Agency Type: Department of Human Services
Request for Technical Assistance: Data Storage/Tape Drive Replacement
The agency has decided to discontinue maintenance of their 3490 tape drive currently used to create the Beneficiary Earning Exchange Record (BEER) tape cartridges that contain FTI. Due to this discontinuation, the agency wants to change the media on which BEERs files are stored. The agency wants to know if it would be possible for the person/people/group that receives the 3490 tape cartridge to accept this data on some other media or in another format.
The agency is considering the following options:
- Secure FTP file transfer straight from the z/OS New Heights mainframe.
- CD Media
- DVD Media
This memo provides a discussion of the IRS Safeguards requirements for each of the three options identified by the agency to replace tape cartridges. All of the three options, Secure FTP, CD media, DVD media are acceptable methods of transferring data per Publication 1075, Tax Information Security Guidelines for Federal, State and Local Agencies.
For each of these options, the Publication 1075 requires certain security controls be in place.

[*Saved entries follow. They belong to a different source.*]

(** The LL(k) back end with one byte of lookahead keeps the contract. *)
#[export] Instance llk_incremental h table uninit start
    (Hone : one_byte table) (Hstart : tb_start table = Some start) :
  Incremental HLLkState (H := llk_backend h table uninit).
Proof.
  refine {|
    inc_start := mkLLkState [SE_symbol start] (Some h_carray_new)
                   (mkStream (replicate (2 * tb_kmax table) 0) 0 0 0 0 0 0 false false);
    inc_chunk := h_llk_parse_chunk h table uninit;
    inc_finish := h_llk_parse_finish;
    inc_between := between_chunks;
  |}.
  - split_and!; [|done..]. simpl. unfold h_llk_parse_start, llk_parse_start_. by rewrite Hstart.
  - split; [done|by eexists].
  - intros fuel input Hi. simpl.
    set (s := mkLLkState _ _ _).
    rewrite (finished_loop h table uninit Hone fuel s h_carray_new) by done.
    unfold h_llk_parse, llk_parse_start_. rewrite Hstart. cbn [deref mbind outcome_bind]. fold s.
    unfold llk_parse_chunk_, start_run. subst s.
    cbn [is_index is_bit_offset is_last_chunk input_stream assert_ok mbind outcome_bind Z.eqb Z.ltb
         Z.compare ll_seq ll_win ll_stack is_length].
    fold (input_stream 0 DEFAULT_ENDIANNESS input true).
    destruct (llk_loop _ _ _ _ _) as [[st e]|f|] eqn:E; cbn [mbind outcome_bind loop_result]; [|done..].
    destruct e; [|done|by apply (last_run h table uninit Hone) in E as [_ []]].
    destruct (assert_ok (ca_used (lr_seq st) =? 1)%nat) as [[]|f|] eqn:Ea; cbn [mbind outcome_bind]; [|done..].
    unfold llk_parse_finish_. cbn [ll_seq]. rewrite Ea. cbn [mbind outcome_bind].
    by destruct (carray_elem _ _).
  - intros fuel s pos a b Hs Hi Hf. exact (chunk_split h table uninit Hone fuel s pos a b Hs Hi Hf).
  - intros fuel s pos done s' stream. exact (empty_chunk h table uninit Hone fuel s pos done s' stream).
Defined.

The agency is required to have security policies and procedures that cover the Publication 1075 requirements for the selected option. If not these procedures should be developed, documented, disseminated, and updated as necessary.
Once the 3490 tape cartridges with FTI are no longer needed, the IRS policy requires agencies either return the tapes to the IRS or destroy the tapes using an acceptable method of destruction in accordance with Publication 1075.
Option 1 - SFTP
Unlike standard FTP, SFTP is a program that uses SSH to transfer files. It encrypts both commands and data, preventing passwords and sensitive information from being transmitted in the clear over the network. If the agency chooses to utilize SFTP, these best practices should be followed when transferring FTI files via SFTP:
- Account Permission – Assign SFTP users who are authorized to handle the FTI file transfers. Disable anonymous access to the SFTP service. Limit access to the FTP directory to authorized accounts.
- Password Policies – Require a password for SFTP transmissions, and implement a strong password policy compliant with IRS Publication 1075 password requirements.
- Trusted Access Lists - Restrict access to your SFTP port to only trusted networks.
- Activity Logging – Enable logging to capture SFTP connection details.
Options 2&3 – CD/DVD Media
CD and DVD media are combined for this memo because the Publication 1075 security requirements for both media types are the same. If the agency chooses to utilize the use of removable media such as DVDs or CDs, then the agency is required to implement these controls per Publication 1075.
Media Protection Policy and Procedures
The agency has media access policies and procedures that are documented, disseminated, and updated as necessary to facilitate the media protection policy. These policies should address the purpose, scope, responsibilities, and management’s commitment to implementing associated controls.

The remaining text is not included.